Dataset records.
Start of Block
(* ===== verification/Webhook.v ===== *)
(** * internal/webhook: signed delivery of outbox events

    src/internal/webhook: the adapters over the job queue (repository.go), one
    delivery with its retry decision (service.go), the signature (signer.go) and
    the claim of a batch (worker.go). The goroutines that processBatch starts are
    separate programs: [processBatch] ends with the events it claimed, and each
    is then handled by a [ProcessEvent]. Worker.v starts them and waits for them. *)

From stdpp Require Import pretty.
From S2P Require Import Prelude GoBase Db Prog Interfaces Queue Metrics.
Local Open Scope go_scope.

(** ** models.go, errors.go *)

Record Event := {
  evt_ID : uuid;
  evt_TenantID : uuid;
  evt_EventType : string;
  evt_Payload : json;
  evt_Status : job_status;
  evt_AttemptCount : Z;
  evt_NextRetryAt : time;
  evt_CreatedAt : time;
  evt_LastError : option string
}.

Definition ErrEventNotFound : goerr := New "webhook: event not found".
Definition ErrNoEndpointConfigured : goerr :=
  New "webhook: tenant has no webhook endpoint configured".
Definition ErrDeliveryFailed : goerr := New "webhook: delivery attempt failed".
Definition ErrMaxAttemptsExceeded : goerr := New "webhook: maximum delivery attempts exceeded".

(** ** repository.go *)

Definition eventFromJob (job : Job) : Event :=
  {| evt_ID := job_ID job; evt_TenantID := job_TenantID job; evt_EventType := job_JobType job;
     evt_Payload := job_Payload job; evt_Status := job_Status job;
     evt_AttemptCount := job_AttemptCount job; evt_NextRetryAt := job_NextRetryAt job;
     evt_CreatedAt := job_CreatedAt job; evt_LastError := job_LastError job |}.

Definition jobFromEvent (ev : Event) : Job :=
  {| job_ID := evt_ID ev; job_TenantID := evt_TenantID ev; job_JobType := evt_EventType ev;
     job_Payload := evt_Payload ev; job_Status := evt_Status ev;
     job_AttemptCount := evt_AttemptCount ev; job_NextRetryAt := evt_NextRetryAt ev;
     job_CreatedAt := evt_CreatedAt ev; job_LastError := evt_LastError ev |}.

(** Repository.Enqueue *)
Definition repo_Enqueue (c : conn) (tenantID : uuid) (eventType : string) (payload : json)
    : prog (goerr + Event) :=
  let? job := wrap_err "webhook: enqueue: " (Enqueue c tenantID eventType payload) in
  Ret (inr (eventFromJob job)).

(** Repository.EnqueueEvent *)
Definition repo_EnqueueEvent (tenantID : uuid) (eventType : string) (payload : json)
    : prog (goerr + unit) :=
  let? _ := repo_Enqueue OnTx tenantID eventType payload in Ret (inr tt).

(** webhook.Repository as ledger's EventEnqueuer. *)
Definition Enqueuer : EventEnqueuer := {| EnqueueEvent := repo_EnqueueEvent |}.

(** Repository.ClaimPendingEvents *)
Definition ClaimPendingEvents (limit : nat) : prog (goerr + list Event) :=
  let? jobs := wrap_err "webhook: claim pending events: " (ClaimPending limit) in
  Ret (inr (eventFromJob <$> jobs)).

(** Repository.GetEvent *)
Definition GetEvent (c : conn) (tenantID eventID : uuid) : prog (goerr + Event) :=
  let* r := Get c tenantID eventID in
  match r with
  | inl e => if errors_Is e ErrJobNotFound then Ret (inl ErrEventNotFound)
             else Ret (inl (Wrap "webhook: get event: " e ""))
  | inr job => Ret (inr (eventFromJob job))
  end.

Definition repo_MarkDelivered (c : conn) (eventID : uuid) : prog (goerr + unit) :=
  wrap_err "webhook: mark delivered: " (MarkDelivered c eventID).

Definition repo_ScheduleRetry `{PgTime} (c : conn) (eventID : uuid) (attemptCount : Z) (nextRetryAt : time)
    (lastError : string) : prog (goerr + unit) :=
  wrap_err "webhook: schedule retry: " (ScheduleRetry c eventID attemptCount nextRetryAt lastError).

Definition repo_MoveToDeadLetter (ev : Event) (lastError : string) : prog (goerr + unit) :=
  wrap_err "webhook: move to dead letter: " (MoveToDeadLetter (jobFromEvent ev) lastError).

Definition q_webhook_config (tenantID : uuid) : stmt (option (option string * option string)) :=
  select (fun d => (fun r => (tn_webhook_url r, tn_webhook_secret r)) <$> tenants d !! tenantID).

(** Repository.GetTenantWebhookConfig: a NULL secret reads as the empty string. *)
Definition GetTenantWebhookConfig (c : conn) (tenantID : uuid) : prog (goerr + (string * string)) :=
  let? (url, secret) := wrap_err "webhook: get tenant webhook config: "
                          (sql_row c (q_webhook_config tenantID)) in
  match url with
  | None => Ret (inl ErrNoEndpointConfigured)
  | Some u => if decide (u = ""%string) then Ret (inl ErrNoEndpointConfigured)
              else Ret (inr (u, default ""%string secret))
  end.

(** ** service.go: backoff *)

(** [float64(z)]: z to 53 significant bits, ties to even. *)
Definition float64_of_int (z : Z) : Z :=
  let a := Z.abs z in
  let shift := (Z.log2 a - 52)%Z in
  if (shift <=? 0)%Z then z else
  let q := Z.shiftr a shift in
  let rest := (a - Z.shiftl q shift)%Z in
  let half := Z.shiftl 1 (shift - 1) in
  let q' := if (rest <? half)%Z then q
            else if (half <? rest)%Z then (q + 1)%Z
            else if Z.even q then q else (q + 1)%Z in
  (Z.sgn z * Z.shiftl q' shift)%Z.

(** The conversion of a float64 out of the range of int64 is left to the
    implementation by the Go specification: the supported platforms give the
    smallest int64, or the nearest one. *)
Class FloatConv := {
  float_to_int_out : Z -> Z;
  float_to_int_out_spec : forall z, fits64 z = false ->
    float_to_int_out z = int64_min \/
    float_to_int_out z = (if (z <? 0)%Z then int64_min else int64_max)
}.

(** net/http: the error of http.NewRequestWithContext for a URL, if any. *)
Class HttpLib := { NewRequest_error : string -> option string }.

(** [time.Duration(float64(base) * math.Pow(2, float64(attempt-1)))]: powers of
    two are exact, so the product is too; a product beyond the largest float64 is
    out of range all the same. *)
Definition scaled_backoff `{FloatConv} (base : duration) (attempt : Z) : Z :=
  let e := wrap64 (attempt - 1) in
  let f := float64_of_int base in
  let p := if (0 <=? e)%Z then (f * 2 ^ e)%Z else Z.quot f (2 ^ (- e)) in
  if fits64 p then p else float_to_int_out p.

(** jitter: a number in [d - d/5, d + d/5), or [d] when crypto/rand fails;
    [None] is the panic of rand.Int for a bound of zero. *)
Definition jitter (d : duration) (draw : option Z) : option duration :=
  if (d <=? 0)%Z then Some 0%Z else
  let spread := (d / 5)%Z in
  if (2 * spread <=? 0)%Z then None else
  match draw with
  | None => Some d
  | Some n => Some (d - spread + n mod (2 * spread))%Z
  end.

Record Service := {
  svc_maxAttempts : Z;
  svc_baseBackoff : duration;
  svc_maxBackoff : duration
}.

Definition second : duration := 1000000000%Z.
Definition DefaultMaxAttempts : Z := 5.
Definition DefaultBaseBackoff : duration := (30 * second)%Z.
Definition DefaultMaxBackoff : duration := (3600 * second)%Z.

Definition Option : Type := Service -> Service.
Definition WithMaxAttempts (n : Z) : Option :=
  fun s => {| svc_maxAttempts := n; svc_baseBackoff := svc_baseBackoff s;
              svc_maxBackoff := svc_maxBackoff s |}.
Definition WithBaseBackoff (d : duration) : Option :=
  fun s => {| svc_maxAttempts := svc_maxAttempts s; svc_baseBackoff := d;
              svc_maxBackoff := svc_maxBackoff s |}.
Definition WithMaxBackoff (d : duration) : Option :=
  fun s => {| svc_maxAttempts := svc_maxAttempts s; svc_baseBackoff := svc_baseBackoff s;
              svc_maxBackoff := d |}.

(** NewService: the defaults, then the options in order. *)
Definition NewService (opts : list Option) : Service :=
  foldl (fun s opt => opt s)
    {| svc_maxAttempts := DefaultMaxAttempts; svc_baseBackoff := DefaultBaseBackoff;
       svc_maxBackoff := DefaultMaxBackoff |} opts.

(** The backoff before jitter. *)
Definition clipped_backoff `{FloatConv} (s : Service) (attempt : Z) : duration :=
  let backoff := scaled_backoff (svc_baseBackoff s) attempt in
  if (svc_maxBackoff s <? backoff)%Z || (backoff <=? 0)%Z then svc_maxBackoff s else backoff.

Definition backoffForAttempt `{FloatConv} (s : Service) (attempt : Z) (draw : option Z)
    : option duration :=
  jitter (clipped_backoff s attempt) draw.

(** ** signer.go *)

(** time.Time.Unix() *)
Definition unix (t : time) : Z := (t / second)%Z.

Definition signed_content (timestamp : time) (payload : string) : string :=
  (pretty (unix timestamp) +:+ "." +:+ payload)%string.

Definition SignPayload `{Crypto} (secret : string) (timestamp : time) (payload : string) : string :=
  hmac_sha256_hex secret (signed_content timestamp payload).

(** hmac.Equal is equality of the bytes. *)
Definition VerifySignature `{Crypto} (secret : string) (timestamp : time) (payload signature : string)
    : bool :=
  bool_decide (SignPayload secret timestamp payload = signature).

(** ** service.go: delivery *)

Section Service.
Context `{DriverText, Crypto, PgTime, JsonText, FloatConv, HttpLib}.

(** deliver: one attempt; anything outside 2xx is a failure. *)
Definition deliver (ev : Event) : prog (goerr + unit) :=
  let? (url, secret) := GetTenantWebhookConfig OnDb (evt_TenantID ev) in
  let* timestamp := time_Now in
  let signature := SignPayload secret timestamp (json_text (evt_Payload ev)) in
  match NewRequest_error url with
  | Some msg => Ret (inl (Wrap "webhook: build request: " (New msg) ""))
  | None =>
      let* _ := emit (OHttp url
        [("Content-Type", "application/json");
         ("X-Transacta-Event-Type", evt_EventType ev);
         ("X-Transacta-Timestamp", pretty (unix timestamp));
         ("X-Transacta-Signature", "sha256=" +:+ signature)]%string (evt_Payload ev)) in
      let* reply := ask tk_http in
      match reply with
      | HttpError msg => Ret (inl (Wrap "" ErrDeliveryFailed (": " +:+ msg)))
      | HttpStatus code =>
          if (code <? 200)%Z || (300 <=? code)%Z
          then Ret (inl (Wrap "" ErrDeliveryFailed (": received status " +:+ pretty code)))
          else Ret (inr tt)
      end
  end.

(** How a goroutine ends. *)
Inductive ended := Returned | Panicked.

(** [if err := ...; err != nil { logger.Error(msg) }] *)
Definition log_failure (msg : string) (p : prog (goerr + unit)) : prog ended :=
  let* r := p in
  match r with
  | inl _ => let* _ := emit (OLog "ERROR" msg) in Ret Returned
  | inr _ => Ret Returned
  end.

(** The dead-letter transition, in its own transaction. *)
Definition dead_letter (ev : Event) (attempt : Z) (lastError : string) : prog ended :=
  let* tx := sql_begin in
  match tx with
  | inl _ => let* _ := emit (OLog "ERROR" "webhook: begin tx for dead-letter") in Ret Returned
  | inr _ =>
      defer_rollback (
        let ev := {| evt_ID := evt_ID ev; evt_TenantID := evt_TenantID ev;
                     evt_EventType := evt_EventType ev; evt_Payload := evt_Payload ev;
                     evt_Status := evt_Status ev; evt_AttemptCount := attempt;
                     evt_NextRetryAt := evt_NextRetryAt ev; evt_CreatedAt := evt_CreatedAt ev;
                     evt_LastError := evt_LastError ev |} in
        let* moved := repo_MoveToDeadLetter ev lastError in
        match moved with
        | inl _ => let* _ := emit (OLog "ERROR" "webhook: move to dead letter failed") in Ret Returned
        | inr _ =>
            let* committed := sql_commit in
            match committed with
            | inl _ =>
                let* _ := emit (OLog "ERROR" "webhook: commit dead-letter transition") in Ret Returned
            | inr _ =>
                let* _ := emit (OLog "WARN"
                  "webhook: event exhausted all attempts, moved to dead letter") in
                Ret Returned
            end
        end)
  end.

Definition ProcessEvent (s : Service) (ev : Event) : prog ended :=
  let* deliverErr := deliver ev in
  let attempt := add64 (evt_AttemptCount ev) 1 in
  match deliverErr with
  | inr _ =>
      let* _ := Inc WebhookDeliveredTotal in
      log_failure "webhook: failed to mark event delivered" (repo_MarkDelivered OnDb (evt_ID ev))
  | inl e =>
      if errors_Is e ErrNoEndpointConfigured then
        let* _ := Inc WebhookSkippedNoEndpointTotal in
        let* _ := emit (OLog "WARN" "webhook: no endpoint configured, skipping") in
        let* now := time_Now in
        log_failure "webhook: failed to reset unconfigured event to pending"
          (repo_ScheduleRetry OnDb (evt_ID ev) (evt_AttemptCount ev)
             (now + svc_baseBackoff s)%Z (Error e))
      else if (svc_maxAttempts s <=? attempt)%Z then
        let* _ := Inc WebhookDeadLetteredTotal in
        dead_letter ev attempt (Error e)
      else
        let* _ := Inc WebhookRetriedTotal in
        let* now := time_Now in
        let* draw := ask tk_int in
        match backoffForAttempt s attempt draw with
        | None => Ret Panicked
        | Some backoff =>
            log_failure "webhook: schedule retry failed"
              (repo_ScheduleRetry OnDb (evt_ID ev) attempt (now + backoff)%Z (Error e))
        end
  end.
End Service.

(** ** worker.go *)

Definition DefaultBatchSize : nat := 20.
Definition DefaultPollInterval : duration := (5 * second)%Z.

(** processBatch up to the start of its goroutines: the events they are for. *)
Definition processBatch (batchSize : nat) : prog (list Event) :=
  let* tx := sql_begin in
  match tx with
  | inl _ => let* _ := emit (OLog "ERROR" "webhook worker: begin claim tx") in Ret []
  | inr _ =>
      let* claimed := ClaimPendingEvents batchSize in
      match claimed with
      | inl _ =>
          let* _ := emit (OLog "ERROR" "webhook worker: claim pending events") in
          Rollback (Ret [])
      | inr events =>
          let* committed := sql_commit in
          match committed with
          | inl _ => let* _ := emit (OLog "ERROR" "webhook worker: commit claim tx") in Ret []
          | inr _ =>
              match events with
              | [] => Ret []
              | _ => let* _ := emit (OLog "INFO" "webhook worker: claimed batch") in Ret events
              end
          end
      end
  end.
End of Block
ACTIVITY. Exactly as written, repeat each line from the beginning of the data above to the line containing "src/internal/webhook: the adapters", inclusive.

RESULT BELOW.
(* ===== verification/Webhook.v ===== *)
(** * internal/webhook: signed delivery of outbox events

    src/internal/webhook: the adapters over the job queue (repository.go), one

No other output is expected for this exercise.